Take every line containing "initialised" out of the records.

=== DATA LISTING ===

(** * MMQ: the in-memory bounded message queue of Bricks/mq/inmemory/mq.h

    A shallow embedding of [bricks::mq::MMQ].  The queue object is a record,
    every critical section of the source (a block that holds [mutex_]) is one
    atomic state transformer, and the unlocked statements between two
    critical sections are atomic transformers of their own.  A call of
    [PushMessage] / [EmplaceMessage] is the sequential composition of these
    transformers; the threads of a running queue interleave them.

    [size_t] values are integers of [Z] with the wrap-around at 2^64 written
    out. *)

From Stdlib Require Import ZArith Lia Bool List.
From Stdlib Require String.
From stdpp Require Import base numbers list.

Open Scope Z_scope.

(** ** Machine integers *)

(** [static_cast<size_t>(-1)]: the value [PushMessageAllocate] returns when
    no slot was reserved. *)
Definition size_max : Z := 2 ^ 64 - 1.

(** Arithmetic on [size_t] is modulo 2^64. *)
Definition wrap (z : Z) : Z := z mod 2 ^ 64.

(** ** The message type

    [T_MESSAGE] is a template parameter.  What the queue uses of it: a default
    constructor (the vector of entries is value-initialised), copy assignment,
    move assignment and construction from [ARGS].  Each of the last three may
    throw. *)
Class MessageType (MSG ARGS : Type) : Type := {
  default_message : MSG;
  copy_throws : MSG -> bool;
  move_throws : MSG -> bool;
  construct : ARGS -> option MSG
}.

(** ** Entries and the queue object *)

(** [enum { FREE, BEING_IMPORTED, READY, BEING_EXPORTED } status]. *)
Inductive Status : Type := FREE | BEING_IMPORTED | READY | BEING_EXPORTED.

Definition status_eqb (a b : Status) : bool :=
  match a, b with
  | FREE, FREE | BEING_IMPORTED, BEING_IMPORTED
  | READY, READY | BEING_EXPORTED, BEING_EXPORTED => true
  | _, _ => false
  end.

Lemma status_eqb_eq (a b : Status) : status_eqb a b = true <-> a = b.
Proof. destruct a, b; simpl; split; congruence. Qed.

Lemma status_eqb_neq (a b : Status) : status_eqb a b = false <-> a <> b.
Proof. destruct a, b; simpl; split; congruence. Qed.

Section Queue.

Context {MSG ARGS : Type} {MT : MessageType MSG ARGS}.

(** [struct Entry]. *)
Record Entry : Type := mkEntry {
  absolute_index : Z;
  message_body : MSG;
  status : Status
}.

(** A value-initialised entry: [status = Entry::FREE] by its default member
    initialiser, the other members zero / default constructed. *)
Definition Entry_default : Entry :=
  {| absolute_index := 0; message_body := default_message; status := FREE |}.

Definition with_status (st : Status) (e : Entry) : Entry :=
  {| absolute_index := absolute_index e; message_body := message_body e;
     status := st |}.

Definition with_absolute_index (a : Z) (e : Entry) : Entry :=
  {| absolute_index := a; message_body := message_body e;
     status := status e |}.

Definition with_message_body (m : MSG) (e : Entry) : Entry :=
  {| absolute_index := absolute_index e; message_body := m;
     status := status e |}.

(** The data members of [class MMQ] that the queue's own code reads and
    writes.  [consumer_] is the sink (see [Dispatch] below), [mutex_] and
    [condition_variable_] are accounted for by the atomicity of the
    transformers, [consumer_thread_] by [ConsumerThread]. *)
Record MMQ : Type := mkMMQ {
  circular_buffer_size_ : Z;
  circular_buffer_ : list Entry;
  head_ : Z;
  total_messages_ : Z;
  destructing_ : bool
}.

===
=== DATA LISTING ===

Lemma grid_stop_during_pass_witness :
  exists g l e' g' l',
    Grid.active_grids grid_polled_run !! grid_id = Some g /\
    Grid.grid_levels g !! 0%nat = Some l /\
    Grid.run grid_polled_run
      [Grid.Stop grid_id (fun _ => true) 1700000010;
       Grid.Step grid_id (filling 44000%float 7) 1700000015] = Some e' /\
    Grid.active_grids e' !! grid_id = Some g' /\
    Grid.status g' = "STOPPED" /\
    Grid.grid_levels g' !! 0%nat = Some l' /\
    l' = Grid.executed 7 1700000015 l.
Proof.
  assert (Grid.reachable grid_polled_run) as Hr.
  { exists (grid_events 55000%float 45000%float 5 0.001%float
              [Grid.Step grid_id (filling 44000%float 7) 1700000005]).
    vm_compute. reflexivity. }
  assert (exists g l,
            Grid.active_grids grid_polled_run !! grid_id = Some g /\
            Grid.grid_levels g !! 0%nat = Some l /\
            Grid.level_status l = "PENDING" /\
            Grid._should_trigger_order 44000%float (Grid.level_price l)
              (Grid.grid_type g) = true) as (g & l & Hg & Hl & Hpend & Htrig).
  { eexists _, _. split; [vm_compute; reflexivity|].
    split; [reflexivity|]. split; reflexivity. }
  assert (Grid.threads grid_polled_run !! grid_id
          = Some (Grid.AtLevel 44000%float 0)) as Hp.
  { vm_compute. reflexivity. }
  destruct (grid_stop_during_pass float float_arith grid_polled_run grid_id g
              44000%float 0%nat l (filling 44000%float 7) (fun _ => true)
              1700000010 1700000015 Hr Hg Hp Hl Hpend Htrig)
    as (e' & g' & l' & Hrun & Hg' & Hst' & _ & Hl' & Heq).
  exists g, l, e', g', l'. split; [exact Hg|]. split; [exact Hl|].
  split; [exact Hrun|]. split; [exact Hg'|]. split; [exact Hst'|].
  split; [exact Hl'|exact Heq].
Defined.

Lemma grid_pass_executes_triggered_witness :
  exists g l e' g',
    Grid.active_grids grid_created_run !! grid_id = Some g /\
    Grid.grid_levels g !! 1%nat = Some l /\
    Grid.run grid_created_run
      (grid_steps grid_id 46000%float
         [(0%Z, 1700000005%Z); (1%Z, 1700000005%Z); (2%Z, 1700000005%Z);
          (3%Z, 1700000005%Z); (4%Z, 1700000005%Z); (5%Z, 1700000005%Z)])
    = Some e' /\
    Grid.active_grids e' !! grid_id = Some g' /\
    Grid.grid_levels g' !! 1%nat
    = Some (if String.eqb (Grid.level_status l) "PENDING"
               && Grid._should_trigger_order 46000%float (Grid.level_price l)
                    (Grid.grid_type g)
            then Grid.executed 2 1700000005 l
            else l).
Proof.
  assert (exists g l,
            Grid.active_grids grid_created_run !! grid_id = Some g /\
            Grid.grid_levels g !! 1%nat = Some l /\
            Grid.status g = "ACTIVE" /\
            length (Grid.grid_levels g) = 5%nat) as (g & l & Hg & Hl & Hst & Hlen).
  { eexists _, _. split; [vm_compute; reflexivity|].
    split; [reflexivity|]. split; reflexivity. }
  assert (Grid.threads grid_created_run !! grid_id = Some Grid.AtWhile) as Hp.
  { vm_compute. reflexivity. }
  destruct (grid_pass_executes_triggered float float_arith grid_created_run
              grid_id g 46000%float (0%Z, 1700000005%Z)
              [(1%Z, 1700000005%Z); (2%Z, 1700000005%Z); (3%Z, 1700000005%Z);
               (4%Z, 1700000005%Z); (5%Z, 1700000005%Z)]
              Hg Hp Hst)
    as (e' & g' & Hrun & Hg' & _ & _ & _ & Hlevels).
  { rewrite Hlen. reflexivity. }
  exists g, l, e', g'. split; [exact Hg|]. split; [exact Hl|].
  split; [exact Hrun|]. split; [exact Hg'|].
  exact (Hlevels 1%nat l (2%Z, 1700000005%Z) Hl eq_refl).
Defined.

===

| SOLVED EXERCISE |
    constructor (the vector of entries is value-initialised), copy assignment,
(** A value-initialised entry: [status = Entry::FREE] by its default member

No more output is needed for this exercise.